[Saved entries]
━━━━━━━━━━━━━━━━

(** @src src/shared/http/json.ts:33-38 Parser.#expect *)
Definition expect (character : Z) (s : jstring) : parsed unit :=
  match s with
  | c :: r => if c =? character then Parsed tt r else SyntaxError
  | [] => SyntaxError
  end.

(** [this.text.startsWith(word, this.#i)]. *)
Fixpoint startsWith (word s : jstring) : bool :=
  match word, s with
  | [], _ => true
  | w :: word, c :: s => (c =? w) && startsWith word s
  | _ :: _, [] => false
  end.

(** @src src/shared/http/json.ts:62-68 Parser.#literal *)
Definition literal (word : jstring) (value : Value) (s : jstring) : parsed Value :=
  if startsWith word s then Parsed value (drop (length word) s) else SyntaxError.

(** Digits: the digits at the front and the text after them. *)
Fixpoint digitsOf (s : jstring) : jstring * jstring :=
  match s with
  | c :: r => if isDigit c then let '(ds, t) := digitsOf r in (c :: ds, t) else ([], s)
  | [] => ([], [])
  end.

(** [(0|[1-9]\d* )]. *)
(** @src src/shared/http/json.ts:71-71 Parser.#number (integer part of the pattern) *)
Definition integerPart (s : jstring) : jstring * jstring :=
  if peek s =? 48 then ([48], tail s) else digitsOf s.

(** [(\.\d+)?]. *)
(** @src src/shared/http/json.ts:71-71 Parser.#number (fraction of the pattern) *)
Definition fraction (s : jstring) : jstring * jstring :=
  if peek s =? 46 then match digitsOf (tail s) with ([], _) => ([], s) | (ds, t) => (ds, t) end else ([], s).

(** [([eE][+-]?\d+)?], its value. *)
(** @src src/shared/http/json.ts:71-71 Parser.#number (exponent of the pattern) *)
Definition exponentPart (s : jstring) : Z * jstring :=
  if (peek s =? 101) || (peek s =? 69) then
    let r := tail s in
    let sign := if peek r =? 45 then -1 else 1 in
    match digitsOf (if (peek r =? 43) || (peek r =? 45) then tail r else r) with
    | ([], _) => (0, s)
    | (ds, t) => (sign * number ds, t)
    end
  else (0, s).

(** [/^-?(0|[1-9]\d* )(\.\d+)?([eE][+-]?\d+)?/] and [Number(match[0])]. *)
(** @src src/shared/http/json.ts:70-79 Parser.#number *)
Definition numberAt (strict : bool) (s : jstring) : parsed Value :=
  let negative := peek s =? 45 in
  let '(ds, r) := integerPart (if negative then tail s else s) in
  match ds with
  | [] => SyntaxError
  | _ =>
      let '(fs, r) := fraction r in
      let '(e, r) := exponentPart r in
      let d := toDouble negative (number (ds ++ fs)) (e - jlength fs) in
      if strict && negb (isFinite d) then SyntaxError else Parsed (TNum d) r
  end.

(** [/^[0-9a-fA-F]{4}$/] and [parseInt(hex, 16)]. *)
Definition hexOf (c : Z) : option Z :=
  if isDigit c then Some (c - 48)
  else if (97 <=? c) && (c <=? 102) then Some (c - 87)
  else if (65 <=? c) && (c <=? 70) then Some (c - 55)
  else None.

(** @src src/shared/http/json.ts:142-149 Parser.#unit *)
Definition unitOf (a b c d : Z) : option Z :=
  match hexOf a, hexOf b, hexOf c, hexOf d with
  | Some w, Some x, Some y, Some z => Some (4096 * w + 256 * x + 16 * y + z)
  | _, _, _, _ => None
  end.

(** The one-letter escapes. *)
(** @src src/shared/http/json.ts:96-116 Parser.#string (escapes) *)
Definition escapeOf (e : Z) : option Z :=
  if (e =? 34) || (e =? 92) || (e =? 47) then Some e
  else if e =? 98 then Some 8
  else if e =? 102 then Some 12
  else if e =? 110 then Some 10
  else if e =? 114 then Some 13
  else if e =? 116 then Some 9
  else None.

Definition prefixed (p : list Z) (r : parsed jstring) : parsed jstring :=
  match r with Parsed o t => Parsed (p ++ o) t | SyntaxError => SyntaxError | OutOfFuel => OutOfFuel end.

Section Methods.
  Context (strict : bool).

(** The text of a string after its opening quote. *)
(** @src src/shared/http/json.ts:81-140 Parser.#string *)
Fixpoint chars (s : jstring) : parsed jstring :=
  match s with
  | [] => SyntaxError
  | c :: r =>
      if c =? 34 then Parsed [] r
      else if c <? 32 then SyntaxError
      else if negb (c =? 92) then prefixed [c] (chars r)
      else match r with
           | [] => SyntaxError
           | e :: r =>
               if e =? 117 then
                 match r with
                 | a :: b :: c :: d :: r =>
                     match unitOf a b c d with
                     | None => SyntaxError
                     | Some unit =>
                         if strict && isHigh unit then
                           match r with
                           | b0 :: u0 :: a' :: b' :: c' :: d' :: r =>
                               if (b0 =? 92) && (u0 =? 117) then
                                 match unitOf a' b' c' d' with
                                 | None => SyntaxError
                                 | Some low => if isLow low then prefixed [unit; low] (chars r) else SyntaxError
                                 end
                               else SyntaxError
                           | _ => SyntaxError
                           end
                         else if strict && isLow unit then SyntaxError
                         else prefixed [unit] (chars r)
                     end
                 | _ => SyntaxError
                 end
               else match escapeOf e with Some x => prefixed [x] (chars r) | None => SyntaxError end
           end
  end.

(** @src src/shared/http/json.ts:81-82 Parser.#string (opening quote) *)
Definition string (s : jstring) : parsed jstring := let* (_, r) := expect 34 s in chars r.

(** The loop of an array, after the first [ws]. *)
(** @src src/shared/http/json.ts:159-168 Parser.#array (loop) *)
Fixpoint elements (value : jstring -> parsed Value) (fuel : nat) (s : jstring) : parsed (list Value) :=
  match fuel with
  | O => OutOfFuel
  | S fuel =>
      let* (v, r) := value s in
      let r := ws r in
      if peek r =? 44 then
        let* (vs, r) := elements value fuel (tail r) in
        Parsed (v :: vs) r
      else let* (_, r) := expect 93 r in Parsed [v] r
  end.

━━━━━━━━━━━━━━━━

- Brief
Leave out every line above except those from the line with "(** The loop" up to and including the line with "let* (v, r) := value s in", and copy those exactly.

- Result
(** The loop of an array, after the first [ws]. *)
(** @src src/shared/http/json.ts:159-168 Parser.#array (loop) *)
Fixpoint elements (value : jstring -> parsed Value) (fuel : nat) (s : jstring) : parsed (list Value) :=
  match fuel with
  | O => OutOfFuel
  | S fuel =>
      let* (v, r) := value s in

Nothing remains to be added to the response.